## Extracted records
Definition AddShardToBeaconBlock (blk : B) : M ShardToBeaconPool (Z * Z) := fun self =>
  let blkShardID := block_shard blk in
  let blkHeight := block_height blk in
  let self := mkPool (pool self)
    (if map_get (latestValidHeight self) blkShardID =? 0
     then <[blkShardID := 1]> (latestValidHeight self) else latestValidHeight self) in
  let latest := map_get (latestValidHeight self) blkShardID in
  let blks := map_get_list (pool self) blkShardID in
  if blkHeight <=? latest then (self, Err "receive old block")
  else if has_height blkHeight blks then (self, Err "receive duplicate block")
  else
    match check_capacity MAX_VALID_SHARD_TO_BEACON_BLK_IN_POOL
            MAX_INVALID_SHARD_TO_BEACON_BLK_IN_POOL latest blks blkHeight with
    | Ok blks' =>
        let self' := UpdateLatestShardState
                       (set_pool blkShardID (sort_height (blks' ++ [blk])) self) in
        (self', request_range blkShardID self')
    | Err e => (self, Err e)
    | Panic => (self, Panic)
    end.

(** [limit] is the optional map of the highest height wanted from each shard. *)
Fixpoint pending_loop (latest limit : Z) (blks : list B) : list B :=
  match blks with
  | [] => []
  | blk :: rest =>
      if latest <? block_height blk then []
      else if negb (limit =? 0) && (limit <? block_height blk) then []
      else blk :: pending_loop latest limit rest
  end.

Definition GetValidPendingBlock (limit : option (gmap Z Z)) (self : ShardToBeaconPool) :
    ShardToBeaconPool * gmap Z (list B) :=
  let self' := mkPool (pool self)
    (range_update (fun _ _ h => at_least_one h) (pool self) (latestValidHeight self)) in
  (self',
   map_imap (fun shardID blks =>
     match pending_loop (map_get (latestValidHeight self') shardID)
             (match limit with None => 0 | Some l => map_get l shardID end) blks with
     | [] => None
     | valid => Some valid
     end) (pool self')).

Definition GetValidPendingBlockHash (self : ShardToBeaconPool) : gmap Z (list Hash) :=
  map block_hash <$> snd (GetValidPendingBlock None self).

Definition GetValidPendingBlockHeight (self : ShardToBeaconPool) : gmap Z (list Z) :=
  map block_height <$> snd (GetValidPendingBlock None self).

Definition GetLatestValidPendingBlockHeight (self : ShardToBeaconPool) : gmap Z Z :=
  foldl (fun _ blk => block_height blk) 0 <$> snd (GetValidPendingBlock None self).

Definition GetAllPendingBlockHeight (self : ShardToBeaconPool) : gmap Z (list Z) :=
  map_imap (fun _ blks => match blks with [] => None | _ => Some (map block_height blks) end)
    (pool self).

(** *** Invariant *)

Definition valid_height (self : ShardToBeaconPool) (id : Z) : Z :=
  at_least_one (latestValidHeight self !! id).

Definition wf (self : ShardToBeaconPool) : Prop :=
  (forall id blks, pool self !! id = Some blks ->
    pool_ok blks (valid_height self id) /\ settled blks (valid_height self id)) /\
  (forall id h, latestValidHeight self !! id = Some h -> in_u64 h).

Inductive step : ShardToBeaconPool -> ShardToBeaconPool -> Prop :=
  | step_add self blk :
      in_u64 (block_height blk) -> step self (fst (AddShardToBeaconBlock blk self))
  | step_set self state :
      (forall id h, state !! id = Some h -> in_u64 h) -> step self (fst (SetShardState state self))
  | step_remove self items : step self (RemovePendingBlock items self)
  | step_get self limit : step self (fst (GetValidPendingBlock limit self)).

Definition reachable : ShardToBeaconPool -> Prop := rtc step newPool.

Lemma at_least_one_range h : (forall z, h = Some z -> in_u64 z) -> in_u64 (at_least_one h).
Proof.
  unfold at_least_one. destruct h as [z|]; simpl; intros H; [|done].
  case_ifs; [done|]. by apply H.
Qed.

Lemma at_least_one_pos h : (forall z, h = Some z -> 0 <= z) -> 1 <= at_least_one h.
Proof.
  unfold at_least_one. destruct h as [z|]; simpl; intros H; [|done].
  specialize (H z eq_refl). case_ifs; to_prop; lia.
Qed.

Lemma at_least_one_id z : 1 <= z -> at_least_one (Some z) = z.
Proof. unfold at_least_one. simpl. intros. by cmp. Qed.

Lemma valid_height_range self id : wf self -> in_u64 (valid_height self id).
Proof. intros [_ Hr]. apply at_least_one_range. apply Hr. Qed.

Lemma valid_height_pos self id : wf self -> 1 <= valid_height self id.
Proof. intros [_ Hr]. apply at_least_one_pos. intros z Hz. by apply Hr in Hz as [? _]. Qed.

(** The scan over all shards keeps the pools and settles each of them. *)
Lemma update_spec self :
  (forall id blks, pool self !! id = Some blks -> pool_ok blks (valid_height self id)) ->
  (forall id h, latestValidHeight self !! id = Some h -> in_u64 h) ->
  wf (UpdateLatestShardState self) /\
  forall id, valid_height (UpdateLatestShardState self) id =
    match pool self !! id with
    | Some blks => scan_latest (valid_height self id) blks
    | None => valid_height self id
    end.
Proof.
  intros Hok Hr.
  assert (forall id blks, pool self !! id = Some blks ->
    1 <= scan_latest (valid_height self id) blks) as Hpos.
  { intros id blks Hb. apply Hok in Hb. destruct (scan_latest_ok _ _ Hb) as (_ & _ & ?).
    simpl in *. pose proof (at_least_one_pos (latestValidHeight self !! id)) as Hp.
    unfold valid_height in *. assert (1 <= at_least_one (latestValidHeight self !! id)); [|lia].
    apply Hp. intros z Hz. by apply Hr in Hz as [? _]. }
  assert (forall id, valid_height (UpdateLatestShardState self) id =
    match pool self !! id with
    | Some blks => scan_latest (valid_height self id) blks
    | None => valid_height self id
    end) as Hv.
  { intros id. unfold valid_height at 1. simpl. rewrite range_update_lookup.
    destruct (pool self !! id) as [blks|] eqn:Hb; [|done].
    apply at_least_one_id. by apply Hpos. }
  split; [|done]. split.
  - intros id blks Hb. rewrite Hv. simpl in Hb. rewrite Hb.
    apply Hok in Hb. by destruct (scan_latest_ok _ _ Hb) as (? & ? & _).
  - intros id h. simpl. rewrite range_update_lookup.
    destruct (pool self !! id) as [blks|] eqn:Hb; [|apply Hr].
    intros [= <-]. apply Hok in Hb. by destruct (scan_latest_ok _ _ Hb) as ([] & _).
Qed.

Lemma init_height_valid self s id :
  valid_height (mkPool (pool self)
    (if map_get (latestValidHeight self) s =? 0
     then <[s := 1]> (latestValidHeight self) else latestValidHeight self)) id = valid_height self id.
Proof.
  unfold valid_height, map_get. simpl. case_ifs; [|done]. to_prop.
  destruct (decide (s = id)) as [<-|Hne]; [|by rewrite lookup_insert_ne].
  rewrite lookup_insert_eq. unfold at_least_one. rewrite Heqb. done.
Qed.

Lemma init_height_wf self s :
  wf self ->
  wf (mkPool (pool self)
    (if map_get (latestValidHeight self) s =? 0
     then <[s := 1]> (latestValidHeight self) else latestValidHeight self)).
Proof.
  intros [Hp Hr]. split.
  - intros id blks Hb. rewrite init_height_valid. by apply Hp.
  - intros id h. simpl. case_ifs; [|apply Hr].
    rewrite lookup_insert. case_decide; [|apply Hr]. by intros [= <-].
Qed.

Lemma init_height_get self s :
  map_get (if map_get (latestValidHeight self) s =? 0
     then <[s := 1]> (latestValidHeight self) else latestValidHeight self) s = valid_height self s.
Proof.
  unfold valid_height, at_least_one, map_get. case_ifs; [|done]. by rewrite lookup_insert_eq.
Qed.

## WHAT IS BEING ASKED
The required output is the line holding "split; [|done]. split." plus every line after it in the data, reproduced exactly.

## WRITTEN ANSWER
  split; [|done]. split.
  - intros id blks Hb. rewrite Hv. simpl in Hb. rewrite Hb.
    apply Hok in Hb. by destruct (scan_latest_ok _ _ Hb) as (? & ? & _).
  - intros id h. simpl. rewrite range_update_lookup.
    destruct (pool self !! id) as [blks|] eqn:Hb; [|apply Hr].
    intros [= <-]. apply Hok in Hb. by destruct (scan_latest_ok _ _ Hb) as ([] & _).
Qed.

Lemma init_height_valid self s id :
  valid_height (mkPool (pool self)
    (if map_get (latestValidHeight self) s =? 0
     then <[s := 1]> (latestValidHeight self) else latestValidHeight self)) id = valid_height self id.
Proof.
  unfold valid_height, map_get. simpl. case_ifs; [|done]. to_prop.
  destruct (decide (s = id)) as [<-|Hne]; [|by rewrite lookup_insert_ne].
  rewrite lookup_insert_eq. unfold at_least_one. rewrite Heqb. done.
Qed.

Lemma init_height_wf self s :
  wf self ->
  wf (mkPool (pool self)
    (if map_get (latestValidHeight self) s =? 0
     then <[s := 1]> (latestValidHeight self) else latestValidHeight self)).
Proof.
  intros [Hp Hr]. split.
  - intros id blks Hb. rewrite init_height_valid. by apply Hp.
  - intros id h. simpl. case_ifs; [|apply Hr].
    rewrite lookup_insert. case_decide; [|apply Hr]. by intros [= <-].
Qed.

Lemma init_height_get self s :
  map_get (if map_get (latestValidHeight self) s =? 0
     then <[s := 1]> (latestValidHeight self) else latestValidHeight self) s = valid_height self s.
Proof.
  unfold valid_height, at_least_one, map_get. case_ifs; [|done]. by rewrite lookup_insert_eq.
Qed.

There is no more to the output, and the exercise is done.